Definition add_dependency (child parent : TxHash) : graph_method unit :=
  g ← get;
  match nodes g !! child with
  | Some child_node =>
      let ns := <[child := set_node_parents ({[ parent ]} ∪ node_parents child_node) child_node]> (nodes g) in
      modify (set_nodes (alter (λ n, set_node_children ({[ child ]} ∪ node_children n) n) parent ns))
  | None => throw "Child transaction not found"
  end.

(** ** Conflict sets *)
Definition conflict_set_of (ns : node_map) (tx_hash : TxHash) : gset TxHash :=
  match ns !! tx_hash with
  | Some node =>
      foldl (λ s desc,
        {[ desc ]} ∪ s ∪ match ns !! desc with Some n => conflicting_with n | None => ∅ end)
        ({[ tx_hash ]} ∪ conflicting_with node) (find_descendants ns tx_hash)
  | None => {[ tx_hash ]}
  end.
Definition get_conflict_set (tx_hash : TxHash) : graph_method (gset TxHash) :=
  g ← get;
  match conflict_sets g !! tx_hash with
  | Some cached => mret cached
  | None =>
      let s := conflict_set_of (nodes g) tx_hash in
      _ ← modify (λ g, set_sets (<[tx_hash := s]> (conflict_sets g)) g);
      mret s
  end.

(** ** Removal *)

(** A removed node is taken out of its parents and children. *)
Definition unlink (ns : node_map) (r : TxHash * ConflictNode) : node_map :=
  let '(tx, node) := r in
  let ns := foldl (λ ns parent, alter (λ n, set_node_children (node_children n ∖ {[ tx ]}) n) parent ns)
              ns (order (node_parents node)) in
  foldl (λ ns child, alter (λ n, set_node_parents (node_parents n ∖ {[ tx ]}) n) child ns)
    ns (order (node_children node)).

Definition remove_and_cascade (tx_hash : TxHash) : graph_method (list TxHash) :=
  g ← get;
  let removed := tx_hash :: find_descendants (nodes g) tx_hash in
  let relationships := omap (λ tx, (λ n, (tx, n)) <$> nodes g !! tx) removed in
  let ns := foldl (λ ns tx, delete tx ns) (nodes g) removed in
  let sets := foldl (λ s tx, delete tx s) (conflict_sets g) removed in
  let ns := foldl unlink ns relationships in
  let index := omap (λ txs, let kept := filter (.∉ removed) txs in
                            if bool_decide (kept = []) then None else Some kept) (outpoint_index g) in
  _ ← modify (λ g, set_graph_stats
        (set_total_nodes (sat_sub (total_nodes (graph_stats g)) (Z.of_nat (length removed))) (graph_stats g))
        (set_index index (set_sets sets (set_nodes ns g))));
  mret removed.

(** ** Queries and risk *)
Definition get_conflicting_transactions (g : ConflictGraph) (tx_hash : TxHash) : list TxHash :=
  match nodes g !! tx_hash with Some node => order (conflicting_with node) | None => [] end.
Definition get_node (g : ConflictGraph) (tx_hash : TxHash) : option ConflictNode := nodes g !! tx_hash.
Definition node_count (g : ConflictGraph) : Z := Z.of_nat (size (nodes g)).
Definition is_empty (g : ConflictGraph) : bool := bool_decide (nodes g = ∅).

(** Marks one node unless it is marked. *)
Definition mark_node (st : ConflictGraph * list TxHash) (h : TxHash) : ConflictGraph * list TxHash :=
  let '(g, high_risk_list) := st in
  match nodes g !! h with
  | Some node =>
      if is_high_risk node then st
      else (set_graph_stats
              (set_high_risk_count (wadd 64 (high_risk_transactions (graph_stats g)) 1) (graph_stats g))
              (set_nodes (<[h := set_high_risk node]> (nodes g)) g), high_risk_list ++ [h])
  | None => st
  end.
Definition mark_high_risk (tx_hash : TxHash) : graph_method (list TxHash) := λ g,
  let st := mark_node (g, []) tx_hash in
  let '(g, high_risk_list) := foldl mark_node st (find_descendants (nodes st.1) tx_hash) in
  (Ok high_risk_list, g).
End graph.

(** ** Lemmas *)
Definition claimants (g : ConflictGraph) (o : GraphPoint) : list TxHash := default [] (outpoint_index g !! o).

(** What the registration of [h] does to the node of [k], when [C] are the claimants
    of its outpoints. *)
Definition noted (h : TxHash) (C : gset TxHash) (k : TxHash) (n : ConflictNode) : ConflictNode :=
  if bool_decide (k = h) then set_conflicts (C ∪ conflicting_with n) n
  else if bool_decide (k ∈ C) then set_conflicts ({[ h ]} ∪ conflicting_with n) n else n.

WORK INSTRUCTION: In the listing above, show every line with the word "then".

ANSWER BOX:
                            if bool_decide (kept = []) then None else Some kept) (outpoint_index g) in
      if is_high_risk node then st
  if bool_decide (k = h) then set_conflicts (C ∪ conflicting_with n) n
  else if bool_decide (k ∈ C) then set_conflicts ({[ h ]} ∪ conflicting_with n) n else n.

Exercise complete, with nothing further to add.